Delora had to pause and think a few moments, Bucky Clyde’s breath regular in her ear. “I used to like this little girl, Tabitha, in fourth grade. I used to pack extra stuff in my lunch for her and stayed with her as much as I could. Then Mom and Dad died and everything changed.”
“Maybe you’re a latent lesbian. Have you ever wondered?”
“It’s such an ugly word,” she sighed. “‘Lesbian.’”
“Why?”
“I hate labels, that’s all.” She paused. “Look, go back to sleep. I gotta go.”
“Wait. So what are you going to do?”
“Nothing. I’m gonna go home and go to bed myself, and tomorrow I’ll go to work just like I always do.”
Bucky Clyde sighed deeply. “All right. I understand. Love you, though. Please be careful. There’s so much changing for you right now. You gotta find yourself somewhere in the middle of it all, okay?”

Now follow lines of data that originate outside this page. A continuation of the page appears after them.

(** ** Namespaces in metadata *)

Abbreviation Metadata := (gmap string string).
(** A list of texts as JSON; reading one may fail. *)
Class RolesJson := { text_of_roles : list string → string; roles_of_text : string → option (list string) }.

Section Namespaces.
Context `{RolesJson}.
Implicit Types (m : Metadata) (k : SessionKey) (n : SessionNamespace).

Definition access_context_from_metadata m : option AccessContext :=
  let c := normalized (MkAccessContext (m !! "namespace_tenant") (m !! "namespace_enterprise") (m !! "namespace_department")
             (default [] (m !! "namespace_roles" ≫= roles_of_text))) in
  if bool_decide (is_Some (ac_tenant c)) || bool_decide (is_Some (ac_enterprise c)) || bool_decide (is_Some (ac_department c))
     || negb (bool_decide (ac_roles c = []))
  then Some c else None.
Definition key_of_session (session : string) : option SessionKey :=
  match SessionKey_parse session with Ok k => Some k | Err _ => None end.
(** The three other names of the metadata stand in place of those of the key. *)
Definition session_namespace_from_metadata (key : option SessionKey) m : option SessionNamespace :=
  let access := access_context_from_metadata m in
  (λ k, let n := namespace_with_access_context k access in
        MkSessionNamespace (default (ns_global n) (m !! "namespace_global")) (ns_tenant n) (ns_enterprise n) (ns_department n)
          (ns_roles n) (default (ns_user n) (m !! "namespace_user")) (default (ns_session n) (m !! "namespace_session")))
  <$> match key with Some k => Some k | None => m !! "session_id" ≫= key_of_session end.
Definition session_namespace_for_session k (s : option SessionState) : SessionNamespace :=
  default (namespace_with_access_context k None)
    (s ≫= λ s, session_namespace_from_metadata (Some k) (<["session_id" := ss_session_id s]> (ss_metadata s))).

Definition set_or_remove (key : string) (v : option string) m : Metadata :=
  match v with Some v => <[key := v]> m | None => delete key m end.
Definition write_namespace_metadata n m : Metadata :=
  let m := <["namespace_global" := ns_global n]> m in
  let m := set_or_remove "namespace_tenant" (ns_tenant n) m in
  let m := set_or_remove "namespace_enterprise" (ns_enterprise n) m in
  let m := set_or_remove "namespace_department" (ns_department n) m in
  let m := if bool_decide (ns_roles n = []) then delete "namespace_roles" m
           else <["namespace_roles" := text_of_roles (ns_roles n)]> m in
  <["namespace_session" := ns_session n]> (<["namespace_user" := ns_user n]> m).

(** *** Logical workspaces *)

Record CollaborationWorkspace := MkCollaborationWorkspace {
  cw_id : string; cw_scope_owner : string; cw_members : list string; cw_default_agent_id : option string;
  cw_visible_scope_chain : list string; cw_bound_execution_workspace_id : option string; cw_materialization : string }.

Definition collaboration_workspace_id_for_session k : string := "collab:session:" +:+ SessionKey_as_str k.
Definition collaboration_workspace_id_from_metadata m (k : option SessionKey) : option string :=
  or_else (m !! "collaboration_workspace_id") (collaboration_workspace_id_for_session <$> k).
Definition session_owner (id : string) (n : option SessionNamespace) m : string :=
  default id (or_else (ns_session <$> n) (or_else (m !! "namespace_session") (m !! "session_id"))).
Definition collaboration_scope_owner (id : string) (n : option SessionNamespace) m : string :=
  if String.prefix "collab:session:" id then session_owner id n m
  else match m !! "collaboration_scope_owner" with Some o => o | None => session_owner id n m end.
Definition collaboration_materialization m : string := default "none" (m !! "collaboration_materialization").
Definition write_collaboration_metadata (id : string) (n : option SessionNamespace) m : Metadata :=
  let owner := collaboration_scope_owner id n m in
  let materialization := collaboration_materialization m in
  <["collaboration_materialization" := materialization]>
    (<["collaboration_scope_owner" := owner]> (<["collaboration_workspace_id" := id]> m)).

“Okay, I will. Sleep. Have a good day tomorrow, okay?”
“Okay.”
She hung up and studied the night. Lightning bugs waltzed off in the trees and moths fluttered around the li
ght bulb overhead. She could hear the distant sound of traffic farther into Redstar. Her mind rebelled and envisioned her body entwined with Sophie’s. Then she thought of beautiful Sophie leaning to kiss the scarred skin of her abdomen, and blistering tears stung both eyes. Sadness filled her and the pain of it made her suicidal.
After a moment of deep thought, she laid her left hand against the brick wall of the store, spreading the fingers wide. Without further thought, she held the phone handset like a hammer and slammed it into her little finger. Harsh, throbbing pain raced all the way to her shoulder and, gritting her teeth, she calmly replaced the handset and held the wounded hand delicately in her other palm. She walked to her car, ready, finally, to go home.
Chapter Nineteen
“So. What do you think of her?”
Sophie had directed the question to Grandam, but Clary looked up from the magazine she was studying. “Who?”
“Little gal from town,” answered Beulah. “Had a burn that needed work.”
“Hmmm,” Clary said. “What was she like, Sophie?”
Sophie shrugged, a little embarrassed. “Little, like Ellie St. John’s people. And a blonde, like me.”
“Cute?”
Sophie smiled and felt a strange rush of emotion rise up.
“Well, isn’t this news,” Clary said.
“Mmm,” began Beulah with a chuckle. “You should have seen them, Clary. Made my heart warm.”
“So she came to the house here?” Clary repeatedly looked from Beulah to Sophie, trying to become part of this new facet of the Cofe’s life.
Sophie rose and placed her empty coffee mug into the sink, ready at last to share Delora. By doing so, she knew the doors of the Universe would open and the little blond woman would be fully imprinted and made a part of their reality.
“She came by late last night. She’d been in a fire some time ago, all across her lower body…”
“From just about her waist all the way to her thighs. It was strange how it was only there. I didn’t see any scars anywhere else, except where the surgeons had taken some skin,” added Beulah. “I like her, by the way,” she directed toward Sophie.